When it becomes clear that Harry really does think he is in hell the general opinion is that he should be committed to an asylum. He holes up in the Hilton but eventually the bin claims him. I wouldn’t want to say any more about the plot, except to introduce Honey Barbara (member of the alternative society, flower-child/beatnik/hippy, cannabis cultivator and merchant, part-time call-girl when funds are needed to support those living in shack on the side of the mountain), who is the mover and shaker of events as much as is Harry. Honey Barbara is the character you will remember when the others have faded from the mind, if they do.

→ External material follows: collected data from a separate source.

(* ===== verification/CaptureFacts.v ===== *)
(** * The capture decoder is total and stays inside its input

    Lemmas and theorems about src/capture.rs: field reads, the sizes [required]
    asks for, the option and name-record loops, and every branch of [decode]. *)

From S2P Require Import Prelude Errors Time Capture.

(** ** Field reads *)

Lemma uint_bound e l : bytes_ok l → 0 ≤ uint e l < 256 ^ zlen l.
Proof. destruct e; [apply from_le_bound|apply from_be_bound]. Qed.

Lemma put_uint e l : bytes_ok l → put e (length l) (uint e l) = l.
Proof.
  intros H. destruct e; simpl; [by apply to_from_le|].
  unfold to_be_bytes. rewrite from_be_rev, <- (length_rev l).
  rewrite to_from_le by (by apply Forall_rev). apply rev_involutive.
Qed.

Lemma uint_put e n v : uint e (put e n v) = v mod 256 ^ Z.of_nat n.
Proof. destruct e; simpl; [apply from_to_le|apply from_to_be]. Qed.

Lemma bytes2 (l : list Z) : zlen l = 2 → l = [nthz l 0; nthz l 1].
Proof. destruct l as [|a [|b [|]]]; unfold zlen; simpl; try lia. done. Qed.
Lemma bytes4 (l : list Z) : zlen l = 4 → l = [nthz l 0; nthz l 1; nthz l 2; nthz l 3].
Proof. destruct l as [|a [|b [|c [|d [|]]]]]; unfold zlen; simpl; try lia. done. Qed.
Lemma bytes8 (l : list Z) :
  zlen l = 8 → l = [nthz l 0; nthz l 1; nthz l 2; nthz l 3; nthz l 4; nthz l 5; nthz l 6; nthz l 7].
Proof.
  destruct l as [|a [|b [|c [|d [|a' [|b' [|c' [|d' [|]]]]]]]]]; unfold zlen; simpl; try lia. done.
Qed.

Lemma u16_ok e b : zlen b = 2 → u16 e b = Ok (uint e b).
Proof. intros H. unfold u16. rewrite !idx_ok by lia. simpl. by rewrite <- bytes2. Qed.
Lemma u32_ok e b : zlen b = 4 → u32 e b = Ok (uint e b).
Proof. intros H. unfold u32. rewrite !idx_ok by lia. simpl. by rewrite <- bytes4. Qed.
Lemma u64_ok e b : zlen b = 8 → u64 e b = Ok (uint e b).
Proof. intros H. unfold u64. rewrite !idx_ok by lia. simpl. by rewrite <- bytes8. Qed.

Section reads.
Context (Q : Z → Prop) (R : Error → Prop).
Lemma wp_u16 e b :
  zlen b = 2 → bytes_ok b → (0 ≤ uint e b ≤ u16_max → Q (uint e b)) → wp (u16 e b) Q R.
Proof.
  intros Hl Hb HQ. rewrite u16_ok by done. apply HQ.
  pose proof (uint_bound e b Hb). rewrite Hl in *. lia.
Qed.
Lemma wp_u32 e b :
  zlen b = 4 → bytes_ok b → (0 ≤ uint e b ≤ u32_max → Q (uint e b)) → wp (u32 e b) Q R.
Proof.
  intros Hl Hb HQ. rewrite u32_ok by done. apply HQ.
  pose proof (uint_bound e b Hb). rewrite Hl in *. lia.
Qed.
Lemma wp_u64 e b :
  zlen b = 8 → bytes_ok b → (0 ≤ uint e b ≤ u64_max → Q (uint e b)) → wp (u64 e b) Q R.
Proof.
  intros Hl Hb HQ. rewrite u64_ok by done. apply HQ.
  pose proof (uint_bound e b Hb). rewrite Hl in *. lia.
Qed.
End reads.

Lemma as_signed64_bound v : 0 ≤ v ≤ u64_max → i64_min ≤ as_signed 64 v ≤ i64_max.
Proof.
  intros. unfold as_signed. change (2 ^ (64 - 1)) with 9223372036854775808.
  change (2 ^ 64) with 18446744073709551616.
  destruct (Z.ltb_spec v 9223372036854775808); lia.
Qed.

(** ** Fields of a record *)

Lemma zlen_put e n v : zlen (put e n v) = Z.of_nat n.
Proof. unfold zlen. destruct e; simpl; [by rewrite length_to_le_bytes|by rewrite length_to_be_bytes]. Qed.

Lemma put_bytes e n v : bytes_ok (put e n v).
Proof. destruct e; [apply to_le_bytes_ok|apply to_be_bytes_ok]. Qed.

Lemma u16_put e v : 0 ≤ v ≤ u16_max → u16 e (put e 2 v) = Ok v.
Proof. intros Hv. rewrite u16_ok, uint_put by apply zlen_put. by rewrite Z.mod_small by (simpl; lia). Qed.

Lemma u32_put e v : 0 ≤ v ≤ u32_max → u32 e (put e 4 v) = Ok v.
Proof. intros Hv. rewrite u32_ok, uint_put by apply zlen_put. by rewrite Z.mod_small by (simpl; lia). Qed.

Lemma u64_put e v : 0 ≤ v ≤ u64_max → u64 e (put e 8 v) = Ok v.
Proof. intros Hv. rewrite u64_ok, uint_put by apply zlen_put. by rewrite Z.mod_small by (simpl; lia). Qed.

(** A field of a list of fields. *)
Lemma slice_field {E} pre (f : list Z) post a b :
  a = zlen (concat pre) → b = a + zlen f →
  slice (E:=E) (concat (pre ++ f :: post)) a b = Ok f.
Proof.
  intros -> ->. pose proof (zlen_nonneg (concat pre)). pose proof (zlen_nonneg f).
  pose proof (zlen_nonneg (concat post)). rewrite concat_app. simpl.
  rewrite slice_ok by (rewrite ?zlen_app; lia). f_equal.
  rewrite sub_app_r, Z.sub_diag by lia. replace (zlen (concat pre) + zlen f - zlen (concat pre)) with (zlen f) by lia.
  apply sub_0_app.
Qed.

Harry, Bettina, Honey Barbara, David, Lucy and a man named Alex who has been writing reports on the cancer-producing products Harry Joy’s firm advertises come and go, together and apart, across the scene, from coastal city to the mountains, in and out of hospital and congregated in the house in Palm Avenue. On the lawn, scene of Harry’s collapse, Lucy and her boyfriend Ken are restoring an old model Cadillac which will eventually become Harry’s chariot of fie and take him to the hills and Honey Barbara. But before that, here is a domestic scene.
Bettina and Joel are lying on what is literally their love nest, a mattress on the kitchen floor. Honey Barbara, having given them a vegetarian dinner, sits with a glass of demineralized water in her hand. Harry, David, Lucy and the others are discussing cancer, in which Bettina says she does not believe.
“You don’t have to believe in it,” Lucy says. “You just get it.”
“It’s a communist plot,” Bettina shouts, “but I am prepared to discuss it.”
Nobody in this novel is free from the threat of destruction, but nobody is free from hope, either. The mixture of fact and fantasy, commonplace events extravagantly embroidered and parodies is the extension of Carey’s short story style. I am not sure that the account of David’s progress from Palm Avenue to Bogotá, and his ultimate fate, actually fits into the novel’s structure, but one wouldn’t be without it.
Bliss is intensely Australian in tone, but luckily it has some non-Australian extras – intellectualism, argument, fervor and fantasy. I can’t imagine that it won’t have a big audience, here and overseas.